On July 11, 1996, Bickings was notified by Lukens in writing that he was not selected for the Machine Shop Planner position. The letter stated that interviewers had rated him “acceptable” or “more than acceptable” in some competencies. See Pl.Br., Ex. B. When Bickings inquired about who had been selected for the position, a Lukens representative told him that it was “someone more qualified than you.” See Tr. of Telephone Conference, January 28, 2000. On July 22, 1996, Bickings accepted the severance package offered by Lukens and selected to receive payment in a lump sum. As required by the severance agreement, Bickings also executed the Release on July 22, 1996. In August 1996, Bickings learned that an active Luk-ens employee, who had no supervisory experience, was selected for the Machine Shop Planner position.

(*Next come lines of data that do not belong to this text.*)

Lemma exec_registered h o eid :
  NoDup [DATA_DEVICE; DATA_TRIP; DATA_SUBSCRIPTION] →
  unloads eid o = false →
  coordinators_registered h eid → coordinators_registered (exec h o) eid.
Proof.
  intros Hnd Hu Hreg.
  destruct (sets_up eid o) eqn:Hs.
  - destruct o as [e refresh|e ok| |e]; try discriminate. simpl in *.
    apply bool_decide_eq_true in Hs. subst eid.
    destruct (setup_cases refresh h e) as [[_ Hd]|(ex & _ & Hf)].
    + by apply (setup_done_registered h).
    + eapply registered_transfer; [apply setup_evolve| |done].
      unfold entry_coordinators. by rewrite (failed_data _ _ _ Hf).
  - eapply registered_transfer; [apply exec_evolve| |done].
    by apply exec_entry_coordinators.
Qed.

(** C7: once [async_setup_entry] has returned for an entry, and as long
    as no [async_unload_entry] of that entry has had its platforms
    unload, [hass.data[DOMAIN][entry_id]] maps [DATA_DEVICE],
    [DATA_TRIP] and [DATA_SUBSCRIPTION] to three coordinators of that
    entry, one of each kind, whatever else the host does; such an
    [async_unload_entry] then removes the mapping. *)
Theorem C7_coordinators_registered refresh h e s1 ops :
  NoDup [DATA_DEVICE; DATA_TRIP; DATA_SUBSCRIPTION] →
  async_setup_entry refresh (State h e) = (Return true, s1) →
  Forall (λ o, unloads (ConfigEntry.entry_id e) o = false) ops →
  coordinators_registered (run ops (hass s1)) (ConfigEntry.entry_id e)
  ∧ ∀ e', ConfigEntry.entry_id e' = ConfigEntry.entry_id e →
      (async_unload_entry true (State (run ops (hass s1)) e')).1 = Return true
      ∧ entry_coordinators (exec (run ops (hass s1)) (Unload e' true))
          (ConfigEntry.entry_id e) = None.
Proof.
  intros Hnd Hrun Hops. apply setup_returns_done in Hrun as [_ Hd].
  assert (Hreg : coordinators_registered (run ops (hass s1)) (ConfigEntry.entry_id e)).
  { apply (run_preserves
             (λ h, coordinators_registered h (ConfigEntry.entry_id e))
             (λ o, unloads (ConfigEntry.entry_id e) o = false)); [|done|].
    - intros h' o Ho Hreg. by apply exec_registered.
    - by apply (setup_done_registered h). }
  split; [done|]. intros e' Hid.
  destruct Hreg as (d & t & s & a & Hcs & Hdd & _).
  rewrite <- Hid in Hcs.
  destruct (unload_registered _ e' _ d Hcs Hdd) as (h' & Hun & Hnone & _).
  simpl. rewrite Hun. simpl. by rewrite <- Hid.
Qed.

(** *** The background task *)

(** C3 (amended): [async_setup_entry] starts the push-update task of
    the entry's device coordinator.  Whatever the host does afterwards,
    the task is not running after an [async_unload_entry] of the entry
    whose platforms unload, provided the entry was not set up anew in
    between, nor after the stop event has fired, provided the listener
    registered by the setup was not removed before. *)
Theorem C3_background_task_lifecycle refresh h e s1 :
  NoDup [DATA_DEVICE; DATA_TRIP; DATA_SUBSCRIPTION] →
  async_setup_entry refresh (State h e) = (Return true, s1) →
  let eid := ConfigEntry.entry_id e in
  let dc := length (HomeAssistant.coordinators h) in
  let l := length (HomeAssistant.stop_listeners h) in
  (entry_coordinators (hass s1) eid ≫= (.!! DATA_DEVICE)) = Some dc
  ∧ task_running (hass s1) dc = true
  ∧ HomeAssistant.stop_listeners (hass s1) !! l = Some (Some dc)
  ∧ ConfigEntry._on_unload (entry s1) = ConfigEntry._on_unload e ++ [l]
  ∧ (∀ ops e' ops',
       ConfigEntry.entry_id e' = eid →
       Forall (λ o, sets_up eid o = false) ops →
       task_running (run (ops ++ Unload e' true :: ops') (hass s1)) dc = false)
  ∧ (∀ ops ops',
       Forall (λ o, removes_listener l o = false) ops →
       task_running (run (ops ++ HomeAssistantStop :: ops') (hass s1)) dc = false).
Proof.
  intros Hnd Hrun eid dc l. apply setup_returns_done in Hrun as [_ Hd].
  destruct (coordinators_dict_lookups dc (S dc) (S (S dc)) Hnd) as (Hdd & _ & _).
  assert (Hec : entry_coordinators (hass s1) eid ≫= (.!! DATA_DEVICE) = Some dc).
  { subst eid. rewrite (entry_coordinators_done _ _ _ Hd). simpl. exact Hdd. }
  assert (Hdc : HomeAssistant.coordinators (hass s1) !! dc
                = Some (Coordinator.mk DeviceData (length (HomeAssistant.accounts h))
                          eid true true)).
  { rewrite (done_coordinators _ _ _ Hd). subst dc.
    rewrite lookup_app_r by lia. by rewrite Nat.sub_diag. }
  assert (Hl : HomeAssistant.stop_listeners (hass s1) !! l = Some (Some dc)).
  { rewrite (done_stop_listeners _ _ _ Hd). subst l.
    rewrite lookup_app_r by lia. by rewrite Nat.sub_diag. }
  split_and!; [done| |done| | |].
  - unfold task_running. by rewrite Hdc.
  - rewrite (done_entry _ _ _ Hd). simpl. by rewrite migrated_on_unload.
  - (* unload *)
    intros ops e' ops' Hid Hops. rewrite run_app.
    change (run (Unload e' true :: ops') (run ops (hass s1)))
      with (run ops' (exec (run ops (hass s1)) (Unload e' true))).
    set (J := λ h' : HomeAssistant.t,
           is_Some (HomeAssistant.coordinators h' !! dc)
           ∧ (task_running h' dc = false
              ∨ entry_coordinators h' eid ≫= (.!! DATA_DEVICE) = Some dc)).
    assert (HJ : J (run ops (hass s1))).
    { apply (run_preserves J (λ o, sets_up eid o = false)); [|done|].
      - intros h' o Ho [Hin Hor]. split.
        + eapply coordinators_evolve_is_Some; [apply exec_evolve|done].
        + destruct Hor as [Hoff|Hmap].
          * left. eapply coordinators_evolve_stopped; [apply exec_evolve|done|done].
          * destruct (unloads eid o) eqn:Hu.
            -- left. destruct o as [?|e'' [|]| |?]; try discriminate. simpl in *.
               apply bool_decide_eq_true in Hu.
               destruct (entry_coordinators h' eid) as [cs|] eqn:Hcs; [|done].
               simpl in Hmap. rewrite <- Hu in Hcs.
               destruct (unload_registered _ e'' _ dc Hcs Hmap) as (h'' & Hun & _ & Hoff).
               by rewrite Hun.
            -- right. by rewrite exec_entry_coordinators.
      - split; [by rewrite Hdc|by right]. }
    destruct HJ as [Hin Hor].
    assert (Hoff : task_running (exec (run ops (hass s1)) (Unload e' true)) dc = false).
    { destruct Hor as [Hoff|Hmap].
      - eapply coordinators_evolve_stopped; [apply exec_evolve|done|done].
      - simpl. destruct (entry_coordinators (run ops (hass s1)) eid) as [cs|] eqn:Hcs;
          [|done].
        simpl in Hmap. rewrite <- Hid in Hcs.
        destruct (unload_registered _ e' _ dc Hcs Hmap) as (h'' & Hun & _ & Hoff).
        by rewrite Hun. }
    eapply coordinators_evolve_stopped; [apply run_evolve| |done].
    eapply coordinators_evolve_is_Some; [apply exec_evolve|done].
  - (* stop event *)
    intros ops ops' Hops. rewrite run_app.
    change (run (HomeAssistantStop :: ops') (run ops (hass s1)))
      with (run ops' (fire_stop (run ops (hass s1)))).
    set (L := λ h' : HomeAssistant.t,
           is_Some (HomeAssistant.coordinators h' !! dc)
           ∧ (task_running h' dc = false
              ∨ HomeAssistant.stop_listeners h' !! l = Some (Some dc))).
    assert (HL : L (run ops (hass s1))).
    { apply (run_preserves L (λ o, removes_listener l o = false)); [|done|].
      - intros h' o Ho [Hin Hor]. split.
        + eapply coordinators_evolve_is_Some; [apply exec_evolve|done].
        + destruct Hor as [Hoff|Hlis].
          * left. eapply coordinators_evolve_stopped; [apply exec_evolve|done|done].
          * destruct o as [e0 r0|e0 ok0| |e0].
            -- right. by apply exec_listener.
            -- right. by apply exec_listener.
            -- left. simpl. by eapply fire_stop_stops.
            -- right. by apply exec_listener.
      - split; [by rewrite Hdc|by right]. }
    destruct HL as [Hin Hor].
    assert (Hoff : task_running (fire_stop (run ops (hass s1))) dc = false).
    { destruct Hor as [Hoff|Hlis].
      - eapply coordinators_evolve_stopped; [apply fire_stop_evolve|done|done].
      - by eapply fire_stop_stops. }
    eapply coordinators_evolve_stopped; [apply run_evolve| |done].
    eapply coordinators_evolve_is_Some; [apply fire_stop_evolve|done].
Qed.

(** *** The account and the platforms *)

(** C2: a run of [async_setup_entry] that returns has constructed one
    [Account], from the entry's stored username and password and the
    host's client session, and three coordinators (device, trip,
    subscription), each of which was given that account. *)
Theorem C2_one_account_shared refresh h e s1 :
  async_setup_entry refresh (State h e) = (Return true, s1) →
  ∃ username password,
    PyDict.get CONF_USERNAME (ConfigEntry.data e) = Some username
    ∧ PyDict.get CONF_PASSWORD (ConfigEntry.data e) = Some password
    ∧ HomeAssistant.accounts (hass s1)
      = HomeAssistant.accounts h
        ++ [Account.mk username password (HomeAssistant.clientsession h)]
    ∧ ∃ account cd ct cs,
        account = length (HomeAssistant.accounts h)
        ∧ HomeAssistant.coordinators (hass s1)
          = HomeAssistant.coordinators h ++ [cd; ct; cs]
        ∧ Coordinator.kind <$> [cd; ct; cs] = [DeviceData; TripData; SubscriptionData]
        ∧ Coordinator.account <$> [cd; ct; cs] = [account; account; account]
        ∧ Coordinator.entry <$> [cd; ct; cs]
          = replicate 3 (ConfigEntry.entry_id e).
Proof.
  intros Hrun. apply setup_returns_done in Hrun as [_ Hd].
  destruct (done_username _ _ _ Hd) as [u Hu].
  destruct (done_password _ _ _ Hd) as [p Hp].
  pose proof (done_accounts _ _ _ Hd) as Ha. rewrite Hu, Hp in Ha. simpl in Ha.
  rewrite migrated_data in Hu, Hp.
  apply PyDictFacts.get_remove_Some in Hu, Hp.
  exists u, p. split_and!; [done|done|done|].
  eexists _, _, _, _. split; [reflexivity|].
  split; [apply (done_coordinators _ _ _ Hd)|]. done.
Qed.

Lemma entry_platforms_app h h' eid ps :
  HomeAssistant.platforms h' = HomeAssistant.platforms h ++ [(eid, ps)] →
  entry_platforms h' eid = entry_platforms h eid ++ ps.
Proof.
  intros Heq. unfold entry_platforms. rewrite Heq, filter_app, fmap_app, join_app.
  f_equal. rewrite filter_cons, decide_True by done. simpl. by rewrite app_nil_r.
Qed.

(** C6: a run of [async_setup_entry] that returns has forwarded the
    entry to four platforms: binary sensor, device tracker, sensor and
    switch, in one call, and to no other. *)
Theorem C6_four_platforms refresh h e s1 :
  async_setup_entry refresh (State h e) = (Return true, s1) →
  HomeAssistant.platforms (hass s1)
  = HomeAssistant.platforms h
    ++ [(ConfigEntry.entry_id e, [BINARY_SENSOR; DEVICE_TRACKER; SENSOR; SWITCH])]
  ∧ entry_platforms (hass s1) (ConfigEntry.entry_id e)
    = entry_platforms h (ConfigEntry.entry_id e)
      ++ [BINARY_SENSOR; DEVICE_TRACKER; SENSOR; SWITCH].
Proof.
  intros Hrun. apply setup_returns_done in Hrun as [_ Hd].
  pose proof (done_platforms _ _ _ Hd) as Hp. split; [exact Hp|].
  by apply entry_platforms_app.
Qed.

On March 26, 1999, Bickings brought claims against Lukens alleging discrimination in faffing to rehire him based on his disability, in violation of the American with Disabilities Act (“ADA”), 42 U.S.C. § 12101 et seq., and the Pennsylvania Human Relations Act (“PHRA”), 43 P.S. § 951 et seq. Lukens moves for partial summary judgment, on the basis that Bickings waived all claims against Lukens by executing the Release. Bickings opposes the motion on the basis that (1) the Release bars only claims that arise out of his employment with Lukens, and that the failure to rehire claim does not arise out of his employment, and (2) the Release does not bar his claims because his actions accrued after the Release was executed. Both parties agree that (1) the Release is enforceable, and (2) in construing the Release, Pennsylvania law applies. See Def. Br. at 8; PI. Br. at 9.

Applicable Law

Under Pennsylvania law, general releases are interpreted by the rules of contract construction. See, e.g., Evans v. Marks, 421 Pa. 146, 218 A.2d 802 (1966); Three Rivers Motors Co. v. Ford Motor Co., 522 F.2d 885 (3d Cir.1975). In construing a release, the foremost consideration is the intention of the parties. See, Three Rivers Motors, 522 F.2d at 892.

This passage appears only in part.